Light as a Feather

In the last few days I’ve come to see that the “powers” (whoever and/or whatever they are) has taken me in hand, thrown me onto the ground, forced me to slow down, to ask for help, to return “home”. My friend in Colorado Springs really needed my help as he pulls together the first class he’s taught in a few years and he wanted me to stay longer than the three nights I’d originally planned. Other friends wanted to hang out with me (and vice versa). My short journey turned into a very nice — if painful — week once I resigned myself to the fact I wasn’t going anywhere.

More resonant words by the Bronc Riding Philosopher Plumber, “I’m not going up to Denver.

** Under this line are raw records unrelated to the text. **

(** getDuration: seconds in hundredths, 0 when unknown. *)
Definition getDuration (env : Env) (inputPath : path) : M Z :=
  match ffmpeg_info env inputPath with
  | ExecSucceeded => ret 0%Z
  | DurationLine h => ret h
  | NoDurationLine => writeLog (MsgNoDuration inputPath) WARNING ;;; ret 0%Z
  end.

Definition on_close (env : Env) (inputPath outputPath : path) (times : option Stat)
           (code : Z) : M unit :=
  if (code =? 0)%Z then
    match times with
    | Some st =>
        try_catch
          (utimesSync env outputPath (st_atime st) (st_mtime st) ;;;
           writeLog (MsgTimestampsCopied outputPath) INFO)
          (fun utimesError => writeLog (MsgTimestampsFailed utimesError) WARNING)
    | None => ret tt
    end ;;;
    writeLog (MsgConverted inputPath) INFO
  else
    writeLog (MsgConvertFailed inputPath code) ERROR.

Definition on_error (inputPath : path) (enoent : bool) (err : string) : M unit :=
  if enoent then writeLog MsgFfmpegNotFound CRITICAL
  else writeLog (MsgProcessError inputPath err) ERROR.

Definition convert_new (env : Env) (inputPath outputPath : path) : M unit :=
  times <- try_catch
             (st <- statSync inputPath ;; ret (Some st))
             (fun e => writeLog (MsgStatFailed e) WARNING ;;; ret None) ;;
  totalDurationSeconds <- getDuration env inputPath ;;
  when (totalDurationSeconds =? 0)%Z (writeLog (MsgNoProgress inputPath) WARNING) ;;;
  writeLog (MsgStart inputPath outputPath) INFO ;;;
  r <- spawn_ffmpeg env inputPath outputPath ;;
  match r with
  | Closed code _ => on_close env inputPath outputPath times code
  | SpawnFailed enoent err => on_error inputPath enoent err
  end.

Definition convertVideoStreamCopy (env : Env) (inputPath : path) (w : World) : Settled :=
  let outputPath := outputPath inputPath in
  if Fs.existsSync (fs w) outputPath
  then await_handler (writeLog (MsgSkipExists outputPath) WARNING) w
  else await_handler (convert_new env inputPath outputPath) w.

End Simple.

(* ================================================================== *)
(** ** Specification-level notions the properties are stated with *)
(* ================================================================== *)

Module Spec.

Import Fs Rt.

(** The size-delta rule as the documentation words it:
    [|outputSize - originalSize| <= maxDiffBytes]. *)
Definition size_ok (outputSize : Js.num) (originalSize : N) (maxDiffBytes : Z) : bool :=
  match outputSize with
  | Js.Fin q =>
      Qle_bool (Qabs (q - inject_Z (Z.of_N originalSize))) (inject_Z maxDiffBytes)
  | _ => false
  end.

(** A probe document that is null or lacks [format] or [streams]. *)
Definition lacks_format_or_streams (ffinfo : option Probe.MediaInfo) : bool :=
  match ffinfo with
  | Some (Probe.mkMediaInfo (Some _) (Some _)) => false
  | _ => true
  end.

(** A validation result that names [code] among its failure reasons. *)
Definition names_reason (code : string) (v : Probe.Validation) : Prop :=
  exists l, Probe.reasons v = Some l /\ In code l.

Definition sum_sizes (l : list SpaceAware.FileTask) : N :=
  fold_right (fun t acc => (SpaceAware.size t + acc)%N) 0%N l.

Definition mtime_le (a b : SpaceAware.FileTask) : Prop :=
  (SpaceAware.mtime a <= SpaceAware.mtime b)%Z.

(** The matching files below a directory, in the order the traversal
    meets them. *)
Fixpoint candidates (currentDir : path) (files : entries) : list SpaceAware.FileTask :=
  match files with
  | ENil => []
  | ECons file n rest =>
      match n with
      | Dir sub => candidates (join currentDir file) sub ++ candidates currentDir rest
      | File stat =>
          if SpaceAware.is_candidate file
          then SpaceAware.task_of (join currentDir file) stat :: candidates currentDir rest
          else candidates currentDir rest
      end
  end.

(** Accept candidates in order until one would push the running total
    over [limit]; nothing after that one is looked at. *)
Fixpoint take_fitting (limit : N) (cands : list SpaceAware.FileTask) (total : N)
  : bool * list SpaceAware.FileTask * N :=
  match cands with
  | [] => (false, [], total)
  | c :: rest =>
      if (limit <? total + SpaceAware.size c)%N then (true, [], total)
      else let '(stop, l, t) := take_fitting limit rest (total + SpaceAware.size c)%N in
           (stop, c :: l, t)
  end.

(** Stat of the regular file at [p], if there is one. *)
Definition stat (root : entries) (p : path) : option Stat :=
  match lookup p (Dir root) with
  | Some (File st) => Some st
  | _ => None
  end.

(** The free-space query fails: unsupported platform, or the command
    reported an error. *)
Definition query_fails (env : Env) : Prop :=
  platform env <> "win32" \/ ss_error (fsutil env) <> None.

Definition logged (l : Level) (m : Msg) (w : World) : Prop := In (l, m) (log w).

Definition spawned_for (input : path) (w : World) : Prop :=
  exists s, In s (spawned w) /\ sp_input s = input.

(** A transcoder that exits with code 0 has written its output file. *)
Definition exit0_writes (env : Env) : Prop :=
  forall input wrote, ffmpeg env input = Closed 0 wrote -> wrote = true.

(** The document a probe run hands to the validator. *)
Definition probe_doc (r : ProbeRun) : option Probe.MediaInfo :=
  match r with
  | ProbeParsed doc => doc
  | ProbeFailed _ => None
  end.

(** What [validation.reasons.join(', ')] throws when the validation
    result has no [reasons]. *)
Definition join_type_error : Js.Exn :=
  Js.TypeError "Cannot read properties of undefined (reading 'join')".

(** [I] survives the action [m], however [m] ends. *)
Definition keeps {A} (I : World -> Prop) (m : M A) : Prop :=
  forall w, I w -> I (snd (m w)).

(** The top-level file [n] of BASE_DIR is there. *)
Definition present (n : string) (w : World) : Prop := Fs.existsSync (fs w) [n] = true.

(** No validation of output [o] is on record in the log. *)
Definition not_validated (o : path) (w : World) : Prop := ~ logged INFO (MsgValidated o) w.

(** No transcoder was started whose output would be [o]. *)
Definition no_spawn_to (o : path) (w : World) : Prop :=
  forall s, In s (spawned w) -> SpaceAware.outputPath (sp_input s) <> o.

(** A file whose validation is on record is there. *)
Definition validated_present (n : string) (w : World) : Prop :=
  logged INFO (MsgValidated [n]) w -> present n w.

(** The paths handed out by collectFiles lie strictly below the
    directory that was walked. *)
Definition below (dir p : path) : Prop := exists rest, rest <> [] /\ p = dir ++ rest.

(** Removing the ledger at the start of a run does not fail. *)
Definition ledger_reset_succeeds (env : Env) (w : World) : bool :=
  match fst (reset_review env w) with
  | Js.Ret _ => true
  | Js.Thrown _ => false
  end.

(** What is logged about the partial output after the ERROR entry of a
    non-zero exit: by the space-aware script, which reports a failed
    unlink, and by the validation-aware one, which ignores it. *)
Definition partial_output_entries_space (env : Env) (input output : path) (wrote : bool)
  : list (Level * Msg) :=
  if wrote then
    match unlink_error env input output with
    | None => [(INFO, MsgBrokenOutputDeleted output)]
    | Some code => [(WARNING, MsgBrokenOutputDeleteFailed output (Js.SystemError code))]
    end
  else [].

Definition partial_output_entries_aware (env : Env) (input output : path) (wrote : bool)
  : list (Level * Msg) :=
  if wrote then
    match unlink_error env input output with
    | None => [(INFO, MsgBrokenOutputDeleted output)]
    | Some _ => []
    end
  else [].

(** The partial output is still there: it was written and its unlink
    failed. *)
Definition partial_output_stays (env : Env) (input output : path) (wrote : bool) : bool :=
  wrote && match unlink_error env input output with
           | Some _ => true
           | None => false
           end.

(** The same tree at the start of another run: nothing spawned yet. *)
Definition restart (w : World) : World := mkWorld (fs w) (log w) (review w) [].

End Spec.

(* ================================================================== *)
(** ** Concrete trees, documents and environments *)
(* ================================================================== *)

Module Demo.

Import Fs Rt.

Definition str (s : string) : Js.value := Js.VStr s.
(** * Hypha spike "persistence 1": a shallow embedding of the node logic

    The development follows the repository's files:

    - [Json]      lib/utils.js  (JSON with Buffer support)
    - [Crypto]    lib/crypto.js (secretbox encrypt / decrypt)
    - [AlwaysOn]  always-on/index.js (settings, discovery record, sign-up)
    - [Browser]   browser/index.js (seen-set, authorisation requests)
    - [Channel]   the ephemeral channel of the specification, section 4.5
    - [Log]       the append-only log of the specification, section 4.1

    JavaScript values are modelled as trees, buffers as lists of bytes,
    objects used as dictionaries as [gmap]s, handlers as state-passing
    functions that return the effects they perform. *)

From Stdlib Require Import ZArith QArith Qcanon String Ascii List Lia.
From Stdlib.Strings Require Import Byte.
From Stdlib Require Import DecimalString.
From stdpp Require Import gmap strings list.

Set Warnings "-register-all".

Close Scope Q_scope.
Close Scope Qc_scope.
Open Scope string_scope.
Open Scope list_scope.

(* ===================================================================== *)
(** * JSON documents and JavaScript values (lib/utils.js) *)
(* ===================================================================== *)

#[global] Instance byte_eq_dec : EqDecision byte := Byte.byte_eq_dec.

Module Json.

(** A JSON document: what a serialised string denotes (a string that is
    not JSON makes [JSON.parse] throw, and denotes nothing).  Numbers are
    the rationals a JSON number literal can write; the members of an
    object are listed in the order of its keys. *)
Inductive json : Type :=
| JNull
| JBool (b : bool)
| JNum (q : Qc)
| JStr (s : string)
| JArr (xs : list json)
| JObj (ps : list (string * json)).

If my family wants to see me, they can come down here. I don’t see any good reason to leave the San Luis Valley. I don’t go up there any more.”

I laughed and said, “Yeah. If I hadn’t gone to Colorado Springs, I wouldn’t have hurt my shoulder.”


Once I got home? Same story. There was a moment when I actually thought, “Why do all these people want to see ME?” I still think that’s a little odd, but I also think my wonderment is a little odd. It isn’t that friendship isn’t important to me — it is very important to me — but this past year shifted my orientation somewhat from what friendship means.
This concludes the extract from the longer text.